╔══

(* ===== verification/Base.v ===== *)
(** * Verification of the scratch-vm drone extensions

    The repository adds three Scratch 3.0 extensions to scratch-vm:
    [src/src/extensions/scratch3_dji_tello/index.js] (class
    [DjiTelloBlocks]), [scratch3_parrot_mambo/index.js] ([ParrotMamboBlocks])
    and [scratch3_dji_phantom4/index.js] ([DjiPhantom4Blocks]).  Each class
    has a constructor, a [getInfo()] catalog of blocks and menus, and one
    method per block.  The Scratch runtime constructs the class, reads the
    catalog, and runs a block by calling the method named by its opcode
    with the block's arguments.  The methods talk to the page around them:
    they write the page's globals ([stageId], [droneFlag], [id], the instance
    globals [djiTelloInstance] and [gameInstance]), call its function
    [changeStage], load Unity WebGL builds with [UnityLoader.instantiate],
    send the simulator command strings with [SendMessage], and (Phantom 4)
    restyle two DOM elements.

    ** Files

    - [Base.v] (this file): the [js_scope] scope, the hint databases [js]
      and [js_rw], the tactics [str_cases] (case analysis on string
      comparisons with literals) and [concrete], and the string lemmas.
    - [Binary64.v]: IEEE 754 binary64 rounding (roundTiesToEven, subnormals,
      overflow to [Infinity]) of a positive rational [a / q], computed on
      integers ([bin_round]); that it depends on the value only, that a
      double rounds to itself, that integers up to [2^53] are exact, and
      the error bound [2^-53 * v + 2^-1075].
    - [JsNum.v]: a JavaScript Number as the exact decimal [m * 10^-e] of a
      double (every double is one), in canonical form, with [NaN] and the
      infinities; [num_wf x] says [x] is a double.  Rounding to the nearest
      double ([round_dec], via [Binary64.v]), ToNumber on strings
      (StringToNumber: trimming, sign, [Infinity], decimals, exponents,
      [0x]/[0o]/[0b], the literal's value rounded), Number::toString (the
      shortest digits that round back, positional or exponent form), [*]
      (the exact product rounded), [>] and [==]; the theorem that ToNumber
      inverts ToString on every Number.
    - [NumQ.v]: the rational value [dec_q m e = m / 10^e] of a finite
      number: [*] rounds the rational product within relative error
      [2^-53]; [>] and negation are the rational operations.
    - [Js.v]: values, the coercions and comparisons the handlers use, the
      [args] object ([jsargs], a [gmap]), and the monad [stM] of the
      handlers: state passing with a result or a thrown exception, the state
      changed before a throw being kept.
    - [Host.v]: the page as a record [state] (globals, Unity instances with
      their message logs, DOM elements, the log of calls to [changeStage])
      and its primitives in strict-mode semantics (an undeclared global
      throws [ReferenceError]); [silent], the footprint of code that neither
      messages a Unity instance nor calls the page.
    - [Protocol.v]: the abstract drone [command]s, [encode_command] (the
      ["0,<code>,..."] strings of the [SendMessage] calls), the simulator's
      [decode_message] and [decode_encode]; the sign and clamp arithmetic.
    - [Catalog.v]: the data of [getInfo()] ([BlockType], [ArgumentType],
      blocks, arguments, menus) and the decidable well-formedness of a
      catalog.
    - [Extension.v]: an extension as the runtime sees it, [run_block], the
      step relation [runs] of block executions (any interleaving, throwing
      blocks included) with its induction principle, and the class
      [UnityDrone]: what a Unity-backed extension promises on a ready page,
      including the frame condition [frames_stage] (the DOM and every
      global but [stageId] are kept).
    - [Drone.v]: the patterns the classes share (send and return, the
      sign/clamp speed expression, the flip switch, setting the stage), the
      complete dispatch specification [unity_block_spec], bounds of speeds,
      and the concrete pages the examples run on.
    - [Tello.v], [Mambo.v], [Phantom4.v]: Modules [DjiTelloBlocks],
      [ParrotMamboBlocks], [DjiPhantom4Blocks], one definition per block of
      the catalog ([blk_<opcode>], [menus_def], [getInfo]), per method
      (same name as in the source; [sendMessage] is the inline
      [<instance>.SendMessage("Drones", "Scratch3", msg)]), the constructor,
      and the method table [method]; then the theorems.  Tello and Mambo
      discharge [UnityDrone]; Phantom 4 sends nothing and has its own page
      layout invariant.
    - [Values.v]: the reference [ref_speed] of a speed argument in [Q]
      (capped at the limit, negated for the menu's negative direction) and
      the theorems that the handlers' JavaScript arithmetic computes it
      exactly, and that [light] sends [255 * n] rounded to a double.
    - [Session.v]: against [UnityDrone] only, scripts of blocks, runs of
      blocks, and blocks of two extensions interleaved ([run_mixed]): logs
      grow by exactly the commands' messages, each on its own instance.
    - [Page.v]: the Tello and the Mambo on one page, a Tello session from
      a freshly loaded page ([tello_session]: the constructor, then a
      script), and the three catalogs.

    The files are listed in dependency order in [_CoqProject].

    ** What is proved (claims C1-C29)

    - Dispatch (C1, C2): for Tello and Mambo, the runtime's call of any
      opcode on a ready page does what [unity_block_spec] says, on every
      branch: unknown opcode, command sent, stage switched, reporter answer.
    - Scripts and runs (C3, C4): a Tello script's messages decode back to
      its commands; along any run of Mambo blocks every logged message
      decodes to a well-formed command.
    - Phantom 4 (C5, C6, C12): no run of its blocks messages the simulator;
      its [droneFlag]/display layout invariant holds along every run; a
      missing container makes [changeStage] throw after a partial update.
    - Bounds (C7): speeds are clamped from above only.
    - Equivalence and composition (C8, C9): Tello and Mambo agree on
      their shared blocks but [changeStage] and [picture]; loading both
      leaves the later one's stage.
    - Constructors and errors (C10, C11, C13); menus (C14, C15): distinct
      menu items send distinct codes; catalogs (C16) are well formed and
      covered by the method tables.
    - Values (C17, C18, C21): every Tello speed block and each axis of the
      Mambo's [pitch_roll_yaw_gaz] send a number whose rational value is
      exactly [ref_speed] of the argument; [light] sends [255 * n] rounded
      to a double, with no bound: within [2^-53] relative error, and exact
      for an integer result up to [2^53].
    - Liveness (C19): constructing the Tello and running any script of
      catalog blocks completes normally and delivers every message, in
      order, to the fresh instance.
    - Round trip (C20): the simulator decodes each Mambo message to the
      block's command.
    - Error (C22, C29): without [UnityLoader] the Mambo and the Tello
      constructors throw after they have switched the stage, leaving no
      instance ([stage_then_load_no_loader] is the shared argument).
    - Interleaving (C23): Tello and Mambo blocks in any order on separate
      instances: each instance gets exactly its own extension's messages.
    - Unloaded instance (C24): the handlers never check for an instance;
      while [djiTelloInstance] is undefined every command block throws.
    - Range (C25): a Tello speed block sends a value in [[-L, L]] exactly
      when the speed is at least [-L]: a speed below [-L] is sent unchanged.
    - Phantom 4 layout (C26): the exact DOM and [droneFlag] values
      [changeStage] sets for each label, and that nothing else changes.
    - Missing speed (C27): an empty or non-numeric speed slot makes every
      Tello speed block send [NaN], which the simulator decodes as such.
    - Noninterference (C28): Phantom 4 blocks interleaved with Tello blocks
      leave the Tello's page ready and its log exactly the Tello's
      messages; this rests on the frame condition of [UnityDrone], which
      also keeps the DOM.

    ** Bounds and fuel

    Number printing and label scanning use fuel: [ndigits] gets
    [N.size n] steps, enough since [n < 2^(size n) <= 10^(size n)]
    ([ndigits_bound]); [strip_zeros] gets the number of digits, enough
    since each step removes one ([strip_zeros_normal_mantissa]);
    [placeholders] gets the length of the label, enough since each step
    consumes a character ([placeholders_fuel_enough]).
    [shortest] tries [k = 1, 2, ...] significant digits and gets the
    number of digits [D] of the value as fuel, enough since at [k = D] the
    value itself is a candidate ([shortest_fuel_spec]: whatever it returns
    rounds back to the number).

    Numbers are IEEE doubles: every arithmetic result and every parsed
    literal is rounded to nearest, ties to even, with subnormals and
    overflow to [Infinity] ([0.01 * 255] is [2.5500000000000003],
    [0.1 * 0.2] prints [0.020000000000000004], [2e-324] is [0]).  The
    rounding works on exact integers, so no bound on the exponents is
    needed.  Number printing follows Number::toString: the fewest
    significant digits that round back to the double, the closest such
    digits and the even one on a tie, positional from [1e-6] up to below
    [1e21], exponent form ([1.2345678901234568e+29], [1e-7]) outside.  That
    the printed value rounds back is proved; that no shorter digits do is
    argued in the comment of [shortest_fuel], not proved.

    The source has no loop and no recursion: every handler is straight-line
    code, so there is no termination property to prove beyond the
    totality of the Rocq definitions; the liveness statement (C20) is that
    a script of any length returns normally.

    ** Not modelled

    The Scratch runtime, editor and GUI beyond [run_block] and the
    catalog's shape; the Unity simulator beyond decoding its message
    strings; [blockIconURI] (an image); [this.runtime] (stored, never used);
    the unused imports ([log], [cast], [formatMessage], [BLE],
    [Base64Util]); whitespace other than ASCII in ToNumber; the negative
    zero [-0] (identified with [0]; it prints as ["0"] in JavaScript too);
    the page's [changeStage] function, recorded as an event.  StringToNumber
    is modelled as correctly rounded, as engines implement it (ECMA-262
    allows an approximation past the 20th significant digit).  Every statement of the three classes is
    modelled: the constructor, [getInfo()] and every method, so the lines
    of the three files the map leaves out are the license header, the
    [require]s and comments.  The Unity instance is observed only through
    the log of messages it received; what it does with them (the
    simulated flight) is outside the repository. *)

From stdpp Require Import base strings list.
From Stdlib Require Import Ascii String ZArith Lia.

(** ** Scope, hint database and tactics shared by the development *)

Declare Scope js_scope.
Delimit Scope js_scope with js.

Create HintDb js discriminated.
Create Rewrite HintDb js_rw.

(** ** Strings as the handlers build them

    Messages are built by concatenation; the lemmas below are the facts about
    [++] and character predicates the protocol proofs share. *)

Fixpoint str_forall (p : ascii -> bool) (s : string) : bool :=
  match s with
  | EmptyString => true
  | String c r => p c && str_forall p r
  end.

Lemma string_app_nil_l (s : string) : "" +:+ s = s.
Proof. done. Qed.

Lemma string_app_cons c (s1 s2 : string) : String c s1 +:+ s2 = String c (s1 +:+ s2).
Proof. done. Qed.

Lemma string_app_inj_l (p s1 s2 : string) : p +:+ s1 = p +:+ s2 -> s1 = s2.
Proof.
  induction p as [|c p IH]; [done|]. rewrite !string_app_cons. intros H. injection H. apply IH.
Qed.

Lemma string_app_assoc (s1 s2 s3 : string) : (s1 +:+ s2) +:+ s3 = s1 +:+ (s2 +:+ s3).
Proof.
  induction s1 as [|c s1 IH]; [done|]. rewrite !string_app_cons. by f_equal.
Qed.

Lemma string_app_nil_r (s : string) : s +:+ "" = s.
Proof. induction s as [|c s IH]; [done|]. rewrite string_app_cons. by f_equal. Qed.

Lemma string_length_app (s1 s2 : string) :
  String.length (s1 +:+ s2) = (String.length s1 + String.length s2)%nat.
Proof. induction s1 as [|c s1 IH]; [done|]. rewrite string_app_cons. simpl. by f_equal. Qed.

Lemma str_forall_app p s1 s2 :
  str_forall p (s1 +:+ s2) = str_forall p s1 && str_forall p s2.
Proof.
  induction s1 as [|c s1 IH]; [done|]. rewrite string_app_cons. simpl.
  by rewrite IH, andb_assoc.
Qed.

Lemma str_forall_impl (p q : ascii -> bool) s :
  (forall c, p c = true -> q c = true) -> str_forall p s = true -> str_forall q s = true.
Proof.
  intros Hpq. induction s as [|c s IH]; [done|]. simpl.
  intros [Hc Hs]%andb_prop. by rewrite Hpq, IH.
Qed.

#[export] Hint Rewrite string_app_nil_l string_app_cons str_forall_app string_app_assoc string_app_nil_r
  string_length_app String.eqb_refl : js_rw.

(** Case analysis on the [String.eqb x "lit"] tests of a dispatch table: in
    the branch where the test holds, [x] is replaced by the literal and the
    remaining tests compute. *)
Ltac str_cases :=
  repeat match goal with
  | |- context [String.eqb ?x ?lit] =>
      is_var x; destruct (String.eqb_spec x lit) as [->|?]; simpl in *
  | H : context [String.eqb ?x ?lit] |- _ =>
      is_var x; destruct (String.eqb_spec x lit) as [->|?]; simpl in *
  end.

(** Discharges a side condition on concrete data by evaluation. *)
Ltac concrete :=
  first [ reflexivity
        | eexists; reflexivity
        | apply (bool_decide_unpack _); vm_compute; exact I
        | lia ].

╚══

Exercise goal —
Report each line of the listing above that uses the word "speeds".

Your solution —
      complete dispatch specification [unity_block_spec], bounds of speeds,
    - Bounds (C7): speeds are clamped from above only.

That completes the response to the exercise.